Segment Open
(** X14. A negative [MAX_RESULTS] does not cap the search: the slice
    [articles[:MAX_RESULTS]] then drops that many articles from the end,
    so of [n] articles the first [max(0, n + MAX_RESULTS)] are returned,
    normalised, with that number as [total_results]. *)
Theorem search_news_negative_cap
        (cfg : Config) (date_parser_parse : string -> Res unit)
        (transport : nat -> Request -> Exchange)
        (keywords language country category start_date end_date : option string)
        (w : World) (k : string) (status_code : Z) (err : string)
        (body : list (string * PyVal)) (articles : list PyVal) :
  acceptable date_parser_parse start_date ->
  acceptable date_parser_parse end_date ->
  get_api_key w = Some k ->
  truthy (PyStr k) = true ->
  outcome (transport (List.length (sent w))
                     (request_for k "search"
                        (Some (search_params keywords language country category
                                             start_date end_date))))
  = Response status_code err (Ret (PyDict body)) ->
  200 <= status_code <= 299 ->
  dict_lookup body "status" = Some (PyStr "ok") ->
  dict_lookup body "news" = Some (PyList articles) ->
  MAX_RESULTS cfg < 0 ->
  Forall normalisable
         (firstn (Z.to_nat (Z.of_nat (List.length articles) + MAX_RESULTS cfg))
                 articles) ->
  exists formatted,
    fst (search_news cfg date_parser_parse transport
                     keywords language country category start_date end_date w)
    = Ret (json_dumps
             (PyDict
                [("status", PyStr "success");
                 ("total_results",
                  PyInt (Z.max 0 (Z.of_nat (List.length articles)
                                  + MAX_RESULTS cfg)));
                 ("articles", PyList formatted);
                 ("search_params",
                  PyDict [("keywords", of_opt keywords);
                          ("language", of_opt language);
                          ("country", of_opt country);
                          ("category", of_opt category);
                          ("start_date", of_opt start_date);
                          ("end_date", of_opt end_date)])])
             (Some 2%nat))
    /\ Forall2 (fun a f => format_news_article a = Ret f)
               (firstn (Z.to_nat (Z.of_nat (List.length articles)
                                  + MAX_RESULTS cfg)) articles)
               formatted.
Proof.
  intros Hs He Hk Ht Hout Hcode Hstatus Hnews Hmax Hnorm.
  destruct (slice_to_negative articles (MAX_RESULTS cfg) Hmax) as (Hslice & Hlen).
  destruct (res_map_normalisable _ Hnorm) as (formatted & Hmap & Hlen' & Hall).
  exists formatted. split; [|exact Hall].
  assert (Hcount : Z.of_nat (List.length formatted)
                   = Z.max 0 (Z.of_nat (List.length articles) + MAX_RESULTS cfg)).
  { rewrite Hlen', <- Hslice. exact Hlen. }
  unfold search_news, try_except, bind, lift, ret.
  rewrite (acceptable_valid _ _ Hs), (acceptable_valid _ _ He).
  rewrite (make_api_request_sends cfg transport _ _ w k Hk Ht). simpl.
  rewrite Hout, (received_success _ _ _ _ Hcode). simpl.
  unfold dict_get. rewrite Hstatus. simpl. rewrite Hnews. simpl.
  rewrite Hslice, Hmap. simpl. rewrite Hcount. reflexivity.
Qed.

Lemma search_news_negative_cap_witness :
  exists formatted,
    fst (search_news (mkConfig 15 "en" (-1)) Sample.parse
                     (Sample.always
                        (Sample.ok_body [("news", PyList (Sample.articles 3))]))
                     None None None None None None
                     (Sample.world (Some "key")))
    = Ret (json_dumps
             (PyDict
                [("status", PyStr "success");
                 ("total_results", PyInt 2);
                 ("articles", PyList formatted);
                 ("search_params",
                  PyDict [("keywords", PyNone);
                          ("language", PyNone);
                          ("country", PyNone);
                          ("category", PyNone);
                          ("start_date", PyNone);
                          ("end_date", PyNone)])])
             (Some 2%nat))
    /\ List.length formatted = 2%nat.
Proof.
  destruct (search_news_negative_cap
              (mkConfig 15 "en" (-1)) Sample.parse
              (Sample.always (Sample.ok_body [("news", PyList (Sample.articles 3))]))
              None None None None None None
              (Sample.world (Some "key")) "key" 200 ""
              [("status", PyStr "ok"); ("news", PyList (Sample.articles 3))]
              (Sample.articles 3))
    as (formatted & Hr & Hall).
  - left. reflexivity.
  - left. reflexivity.
  - reflexivity.
  - reflexivity.
  - reflexivity.
  - lia.
  - reflexivity.
  - reflexivity.
  - simpl. lia.
  - simpl.
    repeat (constructor;
            [eexists _, _, _; split; [reflexivity | split; reflexivity]|]).
    constructor.
  - exists formatted. split; [exact Hr|].
    apply Forall2_length in Hall. simpl in Hall. lia.
Defined.

(** ** The normaliser, once more *)

Lemma lstrip_fixed (s : string) : starts_with_space s = false -> lstrip s = s.
Proof. destruct s as [|c s]; simpl; [reflexivity | intros ->; reflexivity]. Qed.

Lemma rstrip_fixed (s : string) : ends_with_space s = false -> rstrip s = s.
Proof.
  induction s as [|c s IH]; [reflexivity|].
  destruct s as [|c2 s2].
  - simpl. intros ->. reflexivity.
  - intros H. change (ends_with_space (String c2 s2) = false) in H.
    change (rstrip (String c (String c2 s2)))
      with (match rstrip (String c2 s2) with
            | EmptyString => if py_isspace c then EmptyString else String c EmptyString
            | r => String c r
            end).
    rewrite (IH H). reflexivity.
Qed.

Lemma strip_idempotent (s : string) : strip (strip s) = strip s.
Proof.
  destruct (strip_trimmed s) as (_ & Hlead & Htrail).
  unfold strip at 1. rewrite (lstrip_fixed _ Hlead). apply rstrip_fixed, Htrail.
Qed.

Lemma strip_fixed (s : string) :
  starts_with_space s = false -> ends_with_space s = false -> strip s = s.
Proof.
  intros Hl Ht. unfold strip. rewrite (lstrip_fixed _ Hl). apply rstrip_fixed, Ht.
Qed.

(** X15. A normalised article is a fixed point of the normaliser:
    normalising the output of [format_news_article] returns it
    unchanged. *)
Theorem format_news_article_idempotent (article out : PyVal) :
  format_news_article article = Ret out ->
  format_news_article out = Ret out.
Proof.
  intros H. apply format_news_article_inv in H as (d & t & ds & -> & _ & _ & ->).
  unfold normalised, format_news_article.
  remember (dict_get d "image" PyNone) as image eqn:Himage.
  simpl. rewrite !strip_idempotent.
  destruct image as [| | | |s| |]; simpl; try reflexivity.
  destruct (String.eqb s "None") eqn:E; simpl; rewrite ?E; reflexivity.
Qed.

Lemma format_news_article_idempotent_witness :
  format_news_article
    (PyDict [("id", PyInt 3); ("title", PyStr "Markets rally");
             ("description", PyStr ""); ("url", PyStr "");
             ("author", PyStr "Unknown"); ("image", PyNone);
             ("language", PyStr ""); ("category", PyList []);
             ("published", PyStr ""); ("source", PyStr "Currents API")])
  = Ret (PyDict [("id", PyInt 3); ("title", PyStr "Markets rally");
                 ("description", PyStr ""); ("url", PyStr "");
                 ("author", PyStr "Unknown"); ("image", PyNone);
                 ("language", PyStr ""); ("category", PyList []);
                 ("published", PyStr ""); ("source", PyStr "Currents API")]).
Proof.
  apply (format_news_article_idempotent (Sample.article 3)). reflexivity.
Defined.

(** X16. The output of the normaliser has the ten keys id, title,
    description, url, author, image, language, category, published and
    source, in that order and no other; an id, url, author, language,
    category or published that the article has is passed on as it is,
    whatever its type, an image is passed on unless it is the string
    ["None"], and a source the article has is replaced. *)
Theorem format_news_article_shape (article out : PyVal) :
  format_news_article article = Ret out ->
  dict_keys out = article_keys
  /\ (forall k v,
         In k ["id"; "url"; "author"; "language"; "category"; "published"] ->
         field article k = Some v -> field out k = Some v)
  /\ (forall v, field article "image" = Some v -> v <> PyStr "None" ->
                field out "image" = Some v)
  /\ (field article "image" = None -> field out "image" = Some PyNone)
  /\ field out "source" = Some (PyStr "Currents API").
Proof.
  intros H. apply format_news_article_inv in H as (d & t & ds & -> & _ & _ & ->).
  split; [reflexivity|]. split; [|split; [|split]].
  - intros k v Hk Hv. simpl in Hv.
    simpl in Hk.
    destruct Hk as [<- | [<- | [<- | [<- | [<- | [<- | []]]]]]];
      simpl; unfold dict_get; rewrite Hv; reflexivity.
  - intros v Hv Hne. simpl in Hv. simpl. unfold dict_get. rewrite Hv.
    destruct (py_eq_str v "None") eqn:E; [|reflexivity].
    exfalso. apply Hne. destruct v; try discriminate E.
    simpl in E. apply String.eqb_eq in E. congruence.
  - intros Hn. simpl in Hn. simpl. unfold dict_get. rewrite Hn. reflexivity.
  - reflexivity.
Qed.

Lemma format_news_article_shape_witness :
  field (normalised [("category", PyStr "world"); ("source", PyStr "Reuters")] "" "")
        "category" = Some (PyStr "world")
  /\ field (normalised [("category", PyStr "world"); ("source", PyStr "Reuters")] "" "")
           "source" = Some (PyStr "Currents API").
Proof.
  destruct (format_news_article_shape
              (PyDict [("category", PyStr "world"); ("source", PyStr "Reuters")])
              (normalised [("category", PyStr "world"); ("source", PyStr "Reuters")]
                          "" "")
              eq_refl)
    as (_ & Hpass & _ & _ & Hsource).
  split; [|exact Hsource].
  apply Hpass; [simpl; tauto | reflexivity].
Defined.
Segment Closed
Required action:
There is a line with "keywords language country category start_date end_date w)" and a line with "intros Hs He" above. Copy exactly those two lines and all lines between them, with nothing else.

Reply:
                     keywords language country category start_date end_date w)
    = Ret (json_dumps
             (PyDict
                [("status", PyStr "success");
                 ("total_results",
                  PyInt (Z.max 0 (Z.of_nat (List.length articles)
                                  + MAX_RESULTS cfg)));
                 ("articles", PyList formatted);
                 ("search_params",
                  PyDict [("keywords", of_opt keywords);
                          ("language", of_opt language);
                          ("country", of_opt country);
                          ("category", of_opt category);
                          ("start_date", of_opt start_date);
                          ("end_date", of_opt end_date)])])
             (Some 2%nat))
    /\ Forall2 (fun a f => format_news_article a = Ret f)
               (firstn (Z.to_nat (Z.of_nat (List.length articles)
                                  + MAX_RESULTS cfg)) articles)
               formatted.
Proof.
  intros Hs He Hk Ht Hout Hcode Hstatus Hnews Hmax Hnorm.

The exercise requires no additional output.